PROVIDED MATERIAL
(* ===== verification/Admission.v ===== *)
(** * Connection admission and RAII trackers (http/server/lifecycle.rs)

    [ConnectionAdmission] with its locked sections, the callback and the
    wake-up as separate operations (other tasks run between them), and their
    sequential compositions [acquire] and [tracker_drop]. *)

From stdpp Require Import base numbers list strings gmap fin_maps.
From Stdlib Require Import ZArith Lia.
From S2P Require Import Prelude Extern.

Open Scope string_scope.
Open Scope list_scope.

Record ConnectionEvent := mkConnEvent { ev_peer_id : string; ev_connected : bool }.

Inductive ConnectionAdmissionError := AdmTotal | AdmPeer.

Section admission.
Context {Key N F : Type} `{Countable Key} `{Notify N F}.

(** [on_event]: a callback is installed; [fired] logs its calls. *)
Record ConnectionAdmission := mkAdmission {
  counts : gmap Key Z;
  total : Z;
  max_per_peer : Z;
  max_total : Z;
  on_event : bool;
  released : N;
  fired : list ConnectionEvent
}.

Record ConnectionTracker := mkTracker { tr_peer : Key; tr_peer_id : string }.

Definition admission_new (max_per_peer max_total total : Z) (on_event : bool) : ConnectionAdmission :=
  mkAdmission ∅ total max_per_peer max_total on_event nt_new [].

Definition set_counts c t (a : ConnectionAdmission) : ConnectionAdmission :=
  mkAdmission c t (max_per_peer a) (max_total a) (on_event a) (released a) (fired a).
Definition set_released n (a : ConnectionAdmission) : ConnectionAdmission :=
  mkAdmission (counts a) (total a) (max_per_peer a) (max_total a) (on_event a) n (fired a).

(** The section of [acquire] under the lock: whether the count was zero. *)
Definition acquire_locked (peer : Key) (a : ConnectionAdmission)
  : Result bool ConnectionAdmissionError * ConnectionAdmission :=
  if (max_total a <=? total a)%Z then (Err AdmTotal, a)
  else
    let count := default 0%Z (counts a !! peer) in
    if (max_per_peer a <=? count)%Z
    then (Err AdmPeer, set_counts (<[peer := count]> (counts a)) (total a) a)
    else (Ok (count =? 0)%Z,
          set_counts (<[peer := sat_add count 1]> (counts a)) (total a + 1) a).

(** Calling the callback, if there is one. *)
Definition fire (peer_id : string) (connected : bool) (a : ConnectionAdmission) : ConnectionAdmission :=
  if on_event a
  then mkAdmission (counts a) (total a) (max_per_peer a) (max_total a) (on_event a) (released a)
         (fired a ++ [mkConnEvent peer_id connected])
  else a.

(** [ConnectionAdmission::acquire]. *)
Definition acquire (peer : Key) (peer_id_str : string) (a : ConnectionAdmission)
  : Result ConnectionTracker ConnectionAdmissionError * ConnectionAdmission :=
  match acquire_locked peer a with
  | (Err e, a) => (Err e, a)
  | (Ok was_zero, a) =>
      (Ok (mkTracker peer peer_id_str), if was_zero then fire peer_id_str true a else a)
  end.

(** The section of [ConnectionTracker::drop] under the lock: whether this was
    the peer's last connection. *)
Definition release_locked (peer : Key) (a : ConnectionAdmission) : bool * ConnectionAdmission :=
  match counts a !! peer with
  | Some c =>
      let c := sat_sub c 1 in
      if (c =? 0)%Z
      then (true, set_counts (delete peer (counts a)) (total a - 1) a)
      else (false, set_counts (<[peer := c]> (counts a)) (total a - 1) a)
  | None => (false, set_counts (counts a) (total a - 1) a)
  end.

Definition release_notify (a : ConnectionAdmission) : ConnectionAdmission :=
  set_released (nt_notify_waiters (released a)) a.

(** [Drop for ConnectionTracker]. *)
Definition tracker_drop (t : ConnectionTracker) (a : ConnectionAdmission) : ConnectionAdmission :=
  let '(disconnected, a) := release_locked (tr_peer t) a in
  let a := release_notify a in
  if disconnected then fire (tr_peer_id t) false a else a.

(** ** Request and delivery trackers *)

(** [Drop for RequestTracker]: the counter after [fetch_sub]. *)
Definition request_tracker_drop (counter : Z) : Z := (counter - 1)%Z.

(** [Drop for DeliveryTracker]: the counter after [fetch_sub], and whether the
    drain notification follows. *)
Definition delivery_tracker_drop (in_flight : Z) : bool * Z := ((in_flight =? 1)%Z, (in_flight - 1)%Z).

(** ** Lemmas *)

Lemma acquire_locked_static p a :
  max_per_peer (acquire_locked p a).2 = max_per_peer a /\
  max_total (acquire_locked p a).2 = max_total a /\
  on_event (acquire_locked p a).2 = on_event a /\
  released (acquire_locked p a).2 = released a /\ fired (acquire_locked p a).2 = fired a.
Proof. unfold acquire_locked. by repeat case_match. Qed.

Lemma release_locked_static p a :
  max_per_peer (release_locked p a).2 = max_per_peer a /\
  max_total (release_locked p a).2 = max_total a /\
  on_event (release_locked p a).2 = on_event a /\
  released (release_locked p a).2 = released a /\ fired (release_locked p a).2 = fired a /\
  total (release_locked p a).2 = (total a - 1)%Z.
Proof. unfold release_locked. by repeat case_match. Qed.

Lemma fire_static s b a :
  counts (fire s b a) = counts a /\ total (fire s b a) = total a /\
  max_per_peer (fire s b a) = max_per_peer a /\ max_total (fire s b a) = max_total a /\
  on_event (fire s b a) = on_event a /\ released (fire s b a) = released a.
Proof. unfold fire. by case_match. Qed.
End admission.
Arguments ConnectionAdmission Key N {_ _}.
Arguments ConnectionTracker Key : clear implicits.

REQUIRED ACTION
Produce a word-for-word copy of everything above from the line holding "then (true, set_counts" down to the line holding "on_event (acquire_locked p", with both of those lines kept.

ANSWER AREA
      then (true, set_counts (delete peer (counts a)) (total a - 1) a)
      else (false, set_counts (<[peer := c]> (counts a)) (total a - 1) a)
  | None => (false, set_counts (counts a) (total a - 1) a)
  end.

Definition release_notify (a : ConnectionAdmission) : ConnectionAdmission :=
  set_released (nt_notify_waiters (released a)) a.

(** [Drop for ConnectionTracker]. *)
Definition tracker_drop (t : ConnectionTracker) (a : ConnectionAdmission) : ConnectionAdmission :=
  let '(disconnected, a) := release_locked (tr_peer t) a in
  let a := release_notify a in
  if disconnected then fire (tr_peer_id t) false a else a.

(** ** Request and delivery trackers *)

(** [Drop for RequestTracker]: the counter after [fetch_sub]. *)
Definition request_tracker_drop (counter : Z) : Z := (counter - 1)%Z.

(** [Drop for DeliveryTracker]: the counter after [fetch_sub], and whether the
    drain notification follows. *)
Definition delivery_tracker_drop (in_flight : Z) : bool * Z := ((in_flight =? 1)%Z, (in_flight - 1)%Z).

(** ** Lemmas *)

Lemma acquire_locked_static p a :
  max_per_peer (acquire_locked p a).2 = max_per_peer a /\
  max_total (acquire_locked p a).2 = max_total a /\
  on_event (acquire_locked p a).2 = on_event a /\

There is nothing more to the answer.